= Collected data =
=== Section Start ===

(** * BBC weather scraper: extraction, fetching and reporting

    A shallow embedding of [src/services/BBCWeatherScraper.ts] (class
    [BBCWeatherScraper], [logWeatherForCity], and the stand-alone
    [getCairoWeather]) together with the JavaScript string primitives the
    code relies on, followed by the properties of the extraction and
    error-handling logic.

    The copy of the class in [src/index.ts] is textually the same program
    as the one in [src/services/BBCWeatherScraper.ts]; one embedding serves
    both. *)

From Stdlib Require Import String Ascii DecimalString DecimalNat.
From Stdlib Require Import List ZArith NArith Bool Lia.
Import ListNotations.

Set Implicit Arguments.

Open Scope string_scope.
Open Scope list_scope.

(* ===================================================================== *)
(** ** JavaScript strings *)
(* ===================================================================== *)

(** A JavaScript string is a sequence of UTF-16 code units; [length],
    [slice], [split] and [trim] all count code units.  The degree sign
    U+00B0 is therefore ONE element, as it is for [tempText.slice(0, 3)]. *)
Definition jsstring := list N.

(** Code units of an ASCII literal. *)
Fixpoint lit (s : string) : jsstring :=
  match s with
  | EmptyString => []
  | String c s' => N_of_ascii c :: lit s'
  end.

Definition degree : N := 176.
Definition newline : N := 10.

(** [!s] for a string: only the empty string is falsy. *)
Definition truthy (s : jsstring) : bool :=
  match s with
  | [] => false
  | _ :: _ => true
  end.

(** [a || b] where [a] is a string. *)
Definition orElse (a b : jsstring) : jsstring :=
  if truthy a then a else b.

(** [a || b] where [a] is the result of indexing an array, hence possibly
    [undefined] (here [None]). *)
Definition orElseU (a : option jsstring) (b : jsstring) : jsstring :=
  match a with
  | Some a' => orElse a' b
  | None => b
  end.

(** Relative index resolution of [String.prototype.slice]: a negative index
    counts from the end, and the result is clamped to [0 .. len]. *)
Definition clampIndex (len k : Z) : Z :=
  if (k <? 0)%Z then Z.max (len + k) 0 else Z.min k len.

(** [s.slice(start, end)]; [end_ = None] is the one-argument form. *)
Definition slice (s : jsstring) (start : Z) (end_ : option Z) : jsstring :=
  let len := Z.of_nat (length s) in
  let from := clampIndex len start in
  let to := match end_ with
            | None => len
            | Some e => clampIndex len e
            end in
  if (to <=? from)%Z then []
  else firstn (Z.to_nat (to - from)) (skipn (Z.to_nat from) s).

(** White space and line terminators removed by [String.prototype.trim]. *)
Definition isWhiteSpace (c : N) : bool :=
  ((9 <=? c) && (c <=? 13) || (c =? 32) || (c =? 160) || (c =? 5760)
   || (8192 <=? c) && (c <=? 8202) || (c =? 8232) || (c =? 8233)
   || (c =? 8239) || (c =? 8287) || (c =? 12288) || (c =? 65279))%N.

Fixpoint trimStart (s : jsstring) : jsstring :=
  match s with
  | [] => []
  | c :: s' => if isWhiteSpace c then trimStart s' else s
  end.

Definition trimEnd (s : jsstring) : jsstring := rev (trimStart (rev s)).

Definition trim (s : jsstring) : jsstring := trimEnd (trimStart s).

Fixpoint startsWith (p s : jsstring) : bool :=
  match p, s with
  | [], _ => true
  | _ :: _, [] => false
  | a :: p', b :: s' => (a =? b)%N && startsWith p' s'
  end.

=== Section End ===

= TO DO =
From the very first line of the records down to the line with "[getCairoWeather]) together with", please write out each line exactly, including both ends and no other lines.

= TASK RESULT =
(** * BBC weather scraper: extraction, fetching and reporting

    A shallow embedding of [src/services/BBCWeatherScraper.ts] (class
    [BBCWeatherScraper], [logWeatherForCity], and the stand-alone
    [getCairoWeather]) together with the JavaScript string primitives the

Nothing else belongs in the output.